The call for the reinstatement of Sabsabi and Dagostino has been loud and strong from within the visual arts community here and abroad. The curators in support of Sabsabi have previously written on and curated his artwork.
Blair French is CEO of Murray Art Museum Albury. He was one of the judges for the 2011 Blake Prize for Religious Art awarded to Khaled Sabsabi. As Executive Director, Artspace in 2012 he presented Sabsabi’s installation Mush (2012). ~ Kon Gouriotis, Editor
To seek a moment of quietude amongst the storm of words we need only to return ourselves to Khaled’s work, any one of his works. I return often to the simple community space of Naqshbandi Greenacre engagement (2011) for which he was awarded the Blake Prize for Religious Art. But I’ve written about that work elsewhere.

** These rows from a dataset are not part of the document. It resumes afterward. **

Lemma exec_finished v (c : zcopyConn St) x c' :
  exec v c x = Some c' -> finished (main c') = (finished (main c) + closes_of x)%nat.
Proof.
  intros Hex. destruct x as [r ok|r ok|i ok|i|i ok1 ok2| |s]; simpl in Hex.
  - destruct (main c) eqn:Hm; simplify_eq. unfold serveConn.
    destruct (recvControl r); [apply dispatch_running|done].
  - destruct (main c) eqn:Hm; simplify_eq. unfold handlePut_payload.
    destruct (recvPayloadAt_end _ _ _); [apply continue_running|done].
  - destruct (gets c !! i) as [[msg| | |]|]; [|done..].
    destruct (handleGet c msg ok) as [c1 g1] eqn:Eg. injection Hex as <-.
    destruct (handleGet_quiet _ _ _ _ _ Eg) as (_ & _ & _ & Hm & _). simpl. rewrite Hm. lia.
  - destruct (gets c !! i) as [[|reqID payload off| |]|]; [done| |done..].
    destruct (waitCredit v c) as [[c1 taken]|] eqn:Ew; simpl in Hex; [|done]. injection Hex as <-.
    destruct (waitCredit_same _ _ _ _ Ew) as (_ & _ & _ & Hm & _). simpl. rewrite Hm. lia.
  - destruct (gets c !! i) as [[| |reqID payload off|]|]; [done|done| |done..]. injection Hex as <-.
    destruct (sendGetPayload_out c reqID payload off ok1 ok2) as (_ & _ & _ & Hm & _). simpl. rewrite Hm. lia.
  - destruct (main c) eqn:Hm; try done. destruct (forallb _ _); [|done]. by injection Hex as <-.
  - injection Hex as <-. simpl. lia.
Qed.

(** What connection [i] has done in the run [l] of the service that left the store [s]. *)
Definition alone v (s0 : St) max l (s : option St) (i : nat) h : Prop :=
  h_closes h = match h_pc h with
    | HStart => 0%nat
    | HRefused _ => 1%nat
    | HServing c _ => finished (main c) end /\
  match h_pc h with
  | HStart => conn_steps i l = []
  | HServing c _ =>
    exists s1 ls, s = Some s1 /\ own_steps ls = conn_steps i l /\
      exec_all v (newZCopyConn s0 max) ls = Some (with_store c s1)
  | HRefused _ => conn_steps i l = []
  end.

Record inv v (s0 : St) max l w : Prop := {
  i_max : sv_max (svc w) = max;
  i_handlers : forall i h, handlers w !! i = Some h -> alone v s0 max l (sv_store (svc w)) i h;
  i_later : forall i, (length (handlers w) <= i)%nat -> conn_steps i l = [];
}.

Lemma conn_steps_app i (l1 l2 : list (step St)) : conn_steps i (l1 ++ l2) = conn_steps i l1 ++ conn_steps i l2.
Proof. apply omap_app. Qed.

Lemma own_steps_app (l1 l2 : list (label St)) : own_steps (l1 ++ l2) = own_steps l1 ++ own_steps l2.
Proof. apply List.filter_app. Qed.

(** A step in which connection [i] does not move, but the store may change. *)
Lemma alone_store v s0 max l s s' i h a :
  conn_steps i [a] = [] -> (is_Some s -> is_Some s') -> alone v s0 max l s i h ->
  alone v s0 max (l ++ [a]) s' i h.
Proof.
  intros Ha Hs [Hc Hp]. split; [done|]. rewrite !conn_steps_app, Ha, !app_nil_r.
  destruct (h_pc h) as [|c t|e] eqn:E; [done| |done].
  destruct Hp as (s1 & ls & -> & H2 & H3). destruct Hs as [s2 ->]; [done|].
  exists s2, (ls ++ [LStore s2]). split; [done|]. split.
  - by rewrite own_steps_app, H2, app_nil_r.
  - by rewrite (exec_all_snoc _ _ _ _ _ H3).
Qed.

(** A step that moves no connection keeps the invariant. *)
Lemma inv_still v s0 max l a w w' :
  inv v s0 max l w -> (forall i, conn_steps i [a] = []) -> sv_max (svc w') = sv_max (svc w) ->
  (is_Some (sv_store (svc w)) -> is_Some (sv_store (svc w'))) ->
  (forall i h, handlers w' !! i = Some h -> handlers w !! i = Some h \/
     (conn_steps i l = [] /\ alone v s0 max [] (sv_store (svc w')) i h)) ->
  (length (handlers w) <= length (handlers w'))%nat -> inv v s0 max (l ++ [a]) w'.
Proof.
  intros [I1 I2 I3] Ha Hm Hs Hh Hlen. split.
  - congruence.
  - intros i h Hi. destruct (Hh i h Hi) as [Hi'|[Hl [Hc Hp]]].
    + eapply alone_store; eauto.
    + split; [done|]. rewrite !conn_steps_app, Ha, Hl. done.
  - intros i Hi. rewrite conn_steps_app, Ha, app_nil_r. apply I3. lia.
Qed.

(** A step of connection [i]: the others see a change of the store. *)
Lemma conn_inv v s0 max l w i h c t s x c' :
  inv v s0 max l w -> handlers w !! i = Some h -> sv_store (svc w) = Some s -> h_pc h = HServing c t ->
  (forall s1, x <> LStore s1) -> exec v (with_store c s) x = Some c' ->
  inv v s0 max (l ++ [WConn i x])
    (set_store (set_handlers w (<[i := with_hpc h (HServing c' t) (closes_of x)]> (handlers w))) (store c')).
Proof.
  intros [I1 I2 I3] Hi Hs Hp Hx Hex.
  assert (Hlt : (i < length (handlers w))%nat) by (by eapply lookup_lt_Some).
  split; simpl; [done| |].
  - intros j h' Hj. apply list_lookup_insert_Some in Hj as [(<- & <- & _)|(Hne & Hj)].
    + destruct (I2 i h Hi) as [Hc Ha]. rewrite Hp in Hc, Ha. destruct Ha as (s1 & ls & H1 & H2 & H3).
      rewrite Hs in H1. simplify_eq. split.
      * simpl. rewrite Hc. by rewrite (exec_finished _ _ _ _ Hex).
      * simpl. exists (store c'), (ls ++ [x]). split_and!; [done| |].
        -- rewrite own_steps_app, conn_steps_app, H2. f_equal. simpl. rewrite decide_True by done.
           by destruct x; try (by destruct (Hx s)).
        -- rewrite (exec_all_snoc _ _ _ _ _ H3), Hex. by destruct c'.
    + eapply alone_store; [|done|by eapply I2]. simpl. by rewrite decide_False.
  - intros j Hj. rewrite length_insert in Hj. rewrite conn_steps_app, (I3 j) by done. simpl.
    rewrite decide_False; [done|]. lia.
Qed.

(** A step of connection [i] is one of ZcopyServer.v on the store of the moment. *)
Lemma act_conn v i x w w' :
  act v (WConn i x) w = Some w' ->
  exists h c t s c', handlers w !! i = Some h /\ sv_store (svc w) = Some s /\ h_pc h = HServing c t /\
    (forall s1, x <> LStore s1) /\ exec v (with_store c s) x = Some c' /\
    w' = set_store (set_handlers w (<[i := with_hpc h (HServing c' t) (closes_of x)]> (handlers w))) (store c').
Proof.
  intros Ha. assert (Hx : forall s1, x <> LStore s1) by (by destruct x).
  assert (Ha' : match handlers w !! i, sv_store (svc w) with
    | Some h, Some s => match h_pc h with
      | HServing c t => match exec v (with_store c s) x with
        | Some c' => Some (set_store (set_handlers w (<[i := with_hpc h (HServing c' t) (closes_of x)]>
            (handlers w))) (store c'))
        | None => None end
      | _ => None end
    | _, _ => None end = Some w') by (by destruct x). clear Ha.
  destruct (handlers w !! i) as [h|]; [|done]. destruct (sv_store (svc w)) as [s|]; [|done].
  destruct (h_pc h) as [|c t|] eqn:Hp; try done.
  destruct (exec v (with_store c s) x) as [c'|] eqn:Hex; simplify_eq. by exists h, c, t, s, c'.
Qed.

I also picture myself stepping over the threshold from the waterfront traffic in Woolloomooloo Sydney into a darkened Artspace, a large cube appears suspended in space, vibrating and pulsating with strings of images; the whole room filled with sound. Each of the cube’s four visible sides are animated with streaming fractal-like video frames perpetually running into a central vortex.
These are images of everyday life filmed by Khaled Sabsabi in locations in the Middle East, North Africa, Australia – the busyness, the banality, the mass noise both visual and aural of human interaction; the streets, the places of worship, the gatherings and the communal acts of affirmation and faith. Weaving through this noise of life are the sounds of the cry of the women of the village of Nabatiya in south Lebanon during the annual mourning ceremony of Ashura. Mush (2012) – an energised embodiment of harmonic geometric form, recharging itself with an apparently infinite constancy of motion – holds up in unseen hands more than simply the juxtaposition of everyday material life and an ineffable life of faith and ritual, but their unity as one. On an adjacent wall projected light rotates on a sculptural relief of two overlaid squares, creating an alternating image of square and eight-point square, for the artist a symbol of balance and counter-balance.

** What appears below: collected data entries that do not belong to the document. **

Lemma str_app_cons s a k : s +:+ String a k = (s +:+ String a "") +:+ k.
Proof. induction s as [|b s IH]; [done|]. exact (f_equal (String b) IH). Qed.

Lemma str_app_length s k : String.length (s +:+ k) = (String.length s + String.length k)%nat.
Proof. induction s as [|b s IH]; [done|]. exact (f_equal S IH). Qed.

(** The parts of a host or a port that never confuse the splitter. *)
Definition no_byte (c : ascii) (s : string) : Prop := IndexByte s c = None.

Lemma split_join host port :
  no_byte "[" host -> no_byte "]" host ->
  no_byte ":" port -> no_byte "[" port -> no_byte "]" port ->
  SplitHostPort (JoinHostPort host port) = Some (host, port).
Proof.
  unfold no_byte. intros Hh1 Hh2 Hp Hp1 Hp2. unfold JoinHostPort, SplitHostPort.
  destruct (IndexByte host ":") as [n|] eqn:Hcolon.
  - change (String "[" (host +:+ String "]" (String ":" port)))
      with (String "[" host +:+ String "]" (String ":" port)).
    rewrite (str_app_cons (String "[" host) "]"), (LastIndexByte_app _ port) by done.
    rewrite <- (str_app_cons (String "[" host) "]").
    cbn [String.app].
    change (String "[" (host +:+ String "]" (String ":" port)))
      with (String "[" host +:+ String "]" (String ":" port)).
    rewrite (IndexByte_app (String "[" host)) by (apply IndexByte_None_cons; done).
    rewrite str_app_length. cbn [String.length].
    rewrite (proj2 (Nat.eqb_eq _ _)) by lia.
    assert (Hend : str_drop (S (S (String.length host)))
                     (String "[" host +:+ String "]" (String ":" port)) = String ":" port).
    { apply (str_drop_S_app (String "[" host)). }
    rewrite Hend.
    change (str_drop 1 (String "[" host +:+ String "]" (String ":" port)))
      with (host +:+ String "]" (String ":" port)).
    rewrite (proj2 (IndexByte_None_app host _ "[")) by
      (rewrite !IndexByte_None_cons; done).
    rewrite (proj2 (IndexByte_None_cons ":" port "]")) by done.
    do 2 f_equal.
    + change (S (String.length host)) with (String.length (String "[" host)).
      by rewrite str_take_app.
    + replace (S (S (String.length host) + 1)) with (S (S (S (String.length host)))) by lia.
      rewrite (str_app_cons (String "[" host)).
      replace (S (S (String.length host))) with (String.length (String "[" host +:+ String "]" ""))
        by (rewrite str_app_length; simpl; lia).
      apply str_drop_S_app.
  - rewrite (LastIndexByte_app _ port) by done. rewrite str_take_app, Hcolon.
    rewrite str_drop_S_app. cbn [str_drop].
    rewrite (proj2 (IndexByte_None_app host _ "[")) by (rewrite IndexByte_None_cons; done).
    rewrite (proj2 (IndexByte_None_app host _ "]")) by (rewrite IndexByte_None_cons; done).
    destruct host as [|a host]; [done|].
    assert (a <> "["%char) by (by apply IndexByte_None_cons in Hh1 as [? _]).
    cbn [String.app]. destruct a as [[] [] [] [] [] [] [] []]; done.
Qed.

Much has been written about the relation of Khaled’s art practice to his wider community practices, and to faith in the widest, most encompassing sense of compassion and connection, all deeply informed by his own Sufi beliefs. This is very much the nexus underpinning Mush and through which it has been extensively written about.
But also here is a documentarian impulse, occasionally but less extensively considered. This impulse in Sabsabi’s practice is not just to reveal what life appears as and is for peoples and communities. It is an impulse to work at conveying contributing conditions – historical, political, economic, cultural. An impulse towards activism insomuch that encouraging mutual understanding is an activist intent; even if that action be as simple as creating of and through art the space and time to sit together, to listen and talk and be together. Mush has a material documentary underpinning, like so much of his work in fact.
Khaled travels, records sound and imagery, takes photographs. But travels also to meet and spend time with people in places that mean a great deal to him, are familiar to him, as well as elsewhere. Never travelling with intents of discovery, but intents to learn, to communicate, to attempt to understand; to seek and to create commonality forged in a respect of particularities of place, culture and belief. Mush is a document of the cacophony of multiple lives transformed into an expression of infinite harmony – a description that can be applied to so much of Khaled’s work, including, we might anticipate, that which Khaled was developing for the Venice pavilion and we can only hope will find another more understanding, respectful home.